◆ **Activity**: Each line with the word "text" must appear in the answer, copied from the records.
── Material provided ──
(** * package-spec-schema: the schema generator and the bundler

    A shallow embedding of the generator (package [main] of [.generate]: the
    file of [run], [writeSchemas] and [patchSchema], and the file of
    [GitRepository]) and of [.generate/bundle/main.go].  Go values of type
    [any] produced by the YAML decoder are a tree ([any]); Go maps are
    [gmap]s; in-place mutation is state passing (a function returns the
    final state of what it mutates); [error] values are their message
    text. *)

From Stdlib Require Import ZArith Ascii String DecimalString.
From Stdlib Require DecimalPos.
From stdpp Require Import gmap strings list fin_maps sorting.

Local Open Scope string_scope.

Set Warnings "-register-all".

(** ** The Go [strings] package, as far as the generator uses it *)

Module strings.

Fixpoint drop (n : nat) (s : string) : string :=
  match n, s with
  | O, _ => s
  | S _, EmptyString => EmptyString
  | S n', String _ s' => drop n' s'
  end.

(** [strings.HasPrefix(s, prefix)] *)
Fixpoint HasPrefix (s prefix : string) {struct prefix} : bool :=
  match prefix, s with
  | EmptyString, _ => true
  | String _ _, EmptyString => false
  | String a p', String b s' => if Ascii.eqb a b then HasPrefix s' p' else false
  end.

(** [strings.TrimPrefix(s, prefix)] *)
Definition TrimPrefix (s prefix : string) : string :=
  if HasPrefix s prefix then drop (String.length prefix) s else s.

(** [strings.HasSuffix(s, suffix)] *)
Definition HasSuffix (s suffix : string) : bool :=
  (String.length suffix <=? String.length s)%nat
  && String.eqb (drop (String.length s - String.length suffix) s) suffix.

(** [strings.Contains(s, substr)] *)
Fixpoint Contains (s substr : string) : bool :=
  HasPrefix s substr ||
  match s with
  | EmptyString => false
  | String _ s' => Contains s' substr
  end.

(** [strings.Replace(s, old, new, 1)]: the first instance of [old]
    (scanning from the left) is replaced, the rest of [s] is kept.  An
    empty [old] matches at the beginning of the string. *)
Fixpoint Replace1 (s old new : string) : string :=
  if HasPrefix s old then new +:+ drop (String.length old) s
  else match s with
       | EmptyString => EmptyString
       | String c s' => String c (Replace1 s' old new)
       end.

(** [strings.ReplaceAll(s, old, new)] for a one-byte [old]. *)
Fixpoint ReplaceAll (s : string) (old : Ascii.ascii) (new : string) : string :=
  match s with
  | EmptyString => EmptyString
  | String c s' =>
      if Ascii.eqb c old then new +:+ ReplaceAll s' old new
      else String c (ReplaceAll s' old new)
  end.

(** [strings.SplitN(s, sep, n)] for a one-byte [sep] and [n >= 0]: at most
    [n] substrings, the last one being the unsplit remainder; [n = 0]
    gives no substring. *)
Fixpoint SplitN (s : string) (sep : Ascii.ascii) (n : nat) {struct s} : list string :=
  match n with
  | O => []
  | S O => [s]
  | S (S _ as n') =>
      match s with
      | EmptyString => [EmptyString]
      | String c s' =>
          if Ascii.eqb c sep then EmptyString :: SplitN s' sep n'
          else match SplitN s' sep n with
               | x :: rest => String c x :: rest
               | [] => []
               end
      end
  end.

(** [strings.Join(elems, sep)] *)
Fixpoint Join (elems : list string) (sep : string) : string :=
  match elems with
  | [] => EmptyString
  | [x] => x
  | x :: rest => x +:+ sep +:+ Join rest sep
  end.

(** The first [n] bytes of [s]. *)
Fixpoint take (n : nat) (s : string) : string :=
  match n, s with
  | O, _ => EmptyString
  | S _, EmptyString => EmptyString
  | S n', String c s' => String c (take n' s')
  end.

(** [strings.TrimSuffix(s, suffix)] *)
Definition TrimSuffix (s suffix : string) : string :=
  if HasSuffix s suffix then take (String.length s - String.length suffix) s else s.

(** [strings.NewReplacer(oldnew...).Replace(s)] for one-byte old strings:
    every byte that has a replacement is replaced by it; of two pairs for
    the same byte the first counts. *)
Fixpoint Replacer_Replace (oldnew : list (Ascii.ascii * string)) (s : string) : string :=
  match s with
  | EmptyString => EmptyString
  | String c s' =>
      match list_find (fun on => Ascii.eqb on.1 c = true) oldnew with
      | Some (_, (_, new)) => new +:+ Replacer_Replace oldnew s'
      | None => String c (Replacer_Replace oldnew s')
      end
  end.

End strings.

(** ** Decoded documents *)

(** What [yaml.v3] decodes into an [any]: [nil], [bool], [int], [float64]
    (kept as its literal), [string], [[]any] and, for a mapping whose keys
    are all strings, [map[string]any]; an integer above the largest [int]
    is a [uint64], a timestamp is a [time.Time] (kept as its text), and a
    mapping with a key that is not a string is a [map[interface{}]interface{}],
    here the list of its entries.  The decoder builds a value of its own
    for every alias of an anchor, so a decoded document is a tree: no object
    is reached along two paths. *)
Inductive any : Type :=
| ANil
| ABool (b : bool)
| AInt (n : Z)
| AFloat (lit : string)
| AString (s : string)
| ASlice (l : list any)
| AMap (m : gmap string any)
| AUint (n : Z)
| ATime (t : string)
| AMapI (entries : list (any * any)).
───
◆ **Response box**:
    text. *)
    is a [uint64], a timestamp is a [time.Time] (kept as its text), and a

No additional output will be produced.